かつてヤクザは、基本的に寂しがり屋さんでした。三代目山口組の田岡一雄組長は、自著『山口組三代目 田岡一雄自伝』(徳間書店)で、ヤクザ組織について「子供のときのわたしがそうであったように、みんなもわたし同様、暗い、悲しい環境に生まれ育った者ばかりである」とし、山口組を「そういう愛情に飢えた者同士が肩寄せ合い、心を温め合う」集団としました。
もっとも寂しさは「支配欲」も生みますね。組によっては、盃を交わす前に本人や関係者の写真を何枚も撮っておいて、「逃げてもどこまでも追っかける。親族もひどい目に遭わせる」と脅す親分もいました。昭和の話ですけど、「親分や組織からは逃げられない」と、「心まで支配下に置く」のがヤクザなんですよ。愛されたことがないので、相手を束縛することしかできないのでしょうね。
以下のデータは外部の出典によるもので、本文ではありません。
(** A worker's claim is the upload it is about, which left the client's hands. *)
Definition busy_ok (d : Db) (b : Busy) : Prop :=
  (∃ u, media_uploads d !! job_upload_id (b_job b) = Some u ∧ mu_owner_id u = job_owner_id (b_job b) ∧
        b_claim b = mkClaim (mu_original_key u) (mu_content_type u) (mu_bytes u) ∧
        (2 ≤ rank (mu_status u))%nat) ∧
  ∀ r, phase_rendering (b_phase b) = Some r → rendering_ok r.

(** [row] is the processed form of the upload [u]. *)
Definition media_of_upload (id : Uuid) (u : UploadRow) (row : MediaRow) : Prop :=
  m_owner_id row = mu_owner_id u ∧ m_original_key row = mu_original_key u ∧ m_bytes row = mu_bytes u ∧
  0 ≤ m_width row ≤ MAX_IMAGE_DIMENSION_PX ∧ 0 ≤ m_height row ≤ MAX_IMAGE_DIMENSION_PX ∧
  ∃ ext, extension_from_content_type (mu_content_type u) = Some ext ∧
    m_thumb_key row = variant_key (mu_owner_id u) id "thumb" ext ∧
    m_medium_key row = variant_key (mu_owner_id u) id "medium" ext.

(** An upload that names a media row is completed and names its processed form. *)
Definition uploads_linked (d : Db) : Prop :=
  ∀ k u m, media_uploads d !! k = Some u → mu_processed_media_id u = Some m →
    mu_status u = Completed ∧ ∃ row, media d !! m = Some row ∧ media_of_upload k u row.

Record sys_inv (s : Sys) : Prop := {
  inv_busy : map_Forall (λ _, busy_ok (w_db (sys_world s))) (sys_workers s);
  inv_linked : uploads_linked (w_db (sys_world s)) }.

Lemma busy_ok_evolves d d' b : uploads_evolve d d' → busy_ok d b → busy_ok d' b.
Proof using Type.
  intros He [(u & Hu & Ho & Hc & Hr) Hp]. destruct (He _ _ Hu) as (u' & Hu' & Hev).
  destruct Hev as (Ho' & Hk' & Hct' & Hb' & _ & Hr' & _). split; [|done].
  exists u'. split_and!; [done|congruence|by rewrite Hk', Hct', Hb'|lia].
Qed.

(** The rows of an upload can be replaced by ones with the same identity. *)
Lemma media_of_upload_ext k u u' row :
  mu_owner_id u' = mu_owner_id u → mu_original_key u' = mu_original_key u →
  mu_content_type u' = mu_content_type u → mu_bytes u' = mu_bytes u →
  media_of_upload k u row → media_of_upload k u' row.
Proof using Type. unfold media_of_upload. by intros -> -> -> ->. Qed.

(** A statement that keeps the media table and, for every row, either drops the
    reference or keeps it with the status [Completed]. *)
Lemma uploads_linked_mono d d' :
  uploads_linked d → media d' = media d → uploads_evolve d d' →
  (∀ k u', media_uploads d' !! k = Some u' → is_Some (mu_processed_media_id u') →
     ∃ u, media_uploads d !! k = Some u ∧ mu_processed_media_id u = mu_processed_media_id u') →
  uploads_linked d'.
Proof using Type.
  intros Hl Hm He Hback k u' m Hk Hp. destruct (Hback _ _ Hk) as (u & Hu & Hpu); [by rewrite Hp|].
  rewrite Hp in Hpu. destruct (Hl _ _ _ Hu Hpu) as (Hst & row & Hrow & Hof).
  destruct (He _ _ Hu) as (u'' & Hu'' & Hev). assert (u'' = u') as -> by congruence.
  destruct Hev as (Ho' & Hk' & Hct' & Hb' & _ & Hr' & _). split.
  - rewrite Hst in Hr'. by destruct (mu_status u'); simpl in Hr'; try lia.
  - exists row. rewrite Hm. split; [done|]. by eapply media_of_upload_ext.
Qed.

Lemma finish_linked clk mid (i : nat) job c r keys (ws : gmap nat Busy) d :
  map_Forall (λ _, busy_ok d) ws → ws !! i = Some (mkBusy job c (BothStored r)) →
  variant_keys job c = Some keys → uploads_linked d →
  uploads_linked (snd (finish clk mid job c keys.1 keys.2 (rd_width r) (rd_height r) d)).
Proof using Type.
  intros Hws Hi Hkeys Hl. destruct (Hws _ _ Hi) as [(u0 & Hu0 & Ho0 & Hc & _) Hr].
  destruct (Hr r eq_refl) as [Hx Hy]. unfold MAX_IMAGE_DIMENSION_PX in *. simpl in *. subst c.
  unfold finish. run; try done. bool_to_prop. intros k u m. simpl. rewrite lookup_update_where.
  match goal with Hf : has_key _ (media d) = false |- _ => apply has_key_false in Hf as Hfresh end.
  destruct (media_uploads d !! k) as [u1|] eqn:Hk; simpl; [|done]. intros [= <-].
  destruct (bool_decide (k = job_upload_id job) && bool_decide (mu_owner_id u1 = job_owner_id job)) eqn:Hb.
  - simpl. intros [= <-]. split; [done|]. rewrite lookup_insert_eq. eexists. split; [done|].
    bool_to_prop. subst k. assert (u1 = u0) as -> by congruence.
    unfold variant_keys in Hkeys. simpl in Hkeys.
    destruct (extension_from_content_type (mu_content_type u0)) as [ext|] eqn:Hext; [|done].
    injection Hkeys as <-. unfold media_of_upload, MAX_IMAGE_DIMENSION_PX. simpl.
    rewrite !cast_i32_small by (unfold i32_max; lia).
    split_and!; try done; try lia. exists ext. by rewrite Ho0.
  - intros Hp. destruct (Hl _ _ _ Hk Hp) as (Hst & row & Hrow & Hof). split; [done|].
    exists row. rewrite lookup_insert_ne; [done|congruence].
Qed.

Lemma update_where_back P f (m : gmap N UploadRow) k u' :
  (∀ u, mu_processed_media_id (f u) = mu_processed_media_id u) →
  update_where P f m !! k = Some u' →
  ∃ u, m !! k = Some u ∧ mu_processed_media_id u = mu_processed_media_id u'.
Proof using Type.
  intros Hf. rewrite lookup_update_where. destruct (m !! k) as [u|]; simpl; [|done].
  intros [= <-]. exists u. split; [done|]. by case_match.
Qed.
Lemma insert_back (m : gmap N UploadRow) k0 u0 k u' :
  (∀ u, m !! k0 = Some u → mu_processed_media_id u = mu_processed_media_id u0) →
  is_Some (m !! k0) ∨ mu_processed_media_id u0 = None →
  <[k0 := u0]> m !! k = Some u' → is_Some (mu_processed_media_id u') →
  ∃ u, m !! k = Some u ∧ mu_processed_media_id u = mu_processed_media_id u'.
Proof using Type.
  intros Hsame Hor. destruct (decide (k = k0)) as [->|Hne].
  - rewrite lookup_insert_eq. intros [= <-] Hs.
    destruct Hor as [[u Hu]|Hnone]; [eauto|]. rewrite Hnone in Hs. by destruct Hs.
  - rewrite lookup_insert_ne by done. eauto.
Qed.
オットは、いなくなる子に対してはゆるかったですね。「来る者は拒まず、去る者は追わず」的な感じでした。単に面倒だったのかも(笑)。
報道によりますと、子どもが生まれた時に出生届を出さず戸籍を作らないのは、「お母さんが子の父親とトラブっているから」という理由がほとんどのようです。出生届を出すと子の存在がわかってしまい、不倫がバレたり、DV被害を受けたりする可能性があるんですね。
『すばらしき世界』の三上は、「芸者さんが産んだ私生児」という設定でした。これはモデルになった山川一こと田村明義さんがそうだったんですが、お母さんについては結局よくわからなかったそうです。映画の原作である佐木隆三さんの『身分帳』に収録されている「行路病死人」に書かれていました。
ちなみに菅田将暉さん、YOSHIさん、仲野太賀さんなどが出演する映画『タロウのバカ』(大森立嗣監督、2019年)は、無戸籍で名前もなく学校にも行かない「タロウ」と呼ばれる子ども(YOSHIさん)とその友だちのお話でした。
豊田エリーさん演じるタロウのお母さんは、「ワケあり」というよりは単に深くは考えていない印象でしたね。実際にはそういう例のほうが多いんじゃないかなあ、とも思いました。まさに「今どきの子ども」です。
ていうか、戸籍なんかなければ作ればいいのにと思いますが、簡単ではないんですね。新たに戸籍を作るとなると、「いつ頃生まれたか」の証明などがけっこう面倒くさいそうで、手続きを変える法改正も進められていますね。
でも、そもそも戸籍って必要なんでしょうかね。世界では中国と日本と、日本の植民地だった台湾だけですよね。韓国も日本の植民地だったので以前はありましたが、2007年に廃止されたそうです。
健康保険や生活保護などの行政サービスは、戸籍がなくても受けられるそうですし、今はマイナンバーもありますから、特に困らない気もします。「戸籍がない=かわいそうな人」的な報道は見ていてつらいです。
戸籍がないというだけでひっそりと生きて、最期は餓死したおばあさんの事件をテレビで見ましたが、もっと早くなんとかできなかったのでしょうか? 戸籍なんかなくても大丈夫な世の中にしたいものです。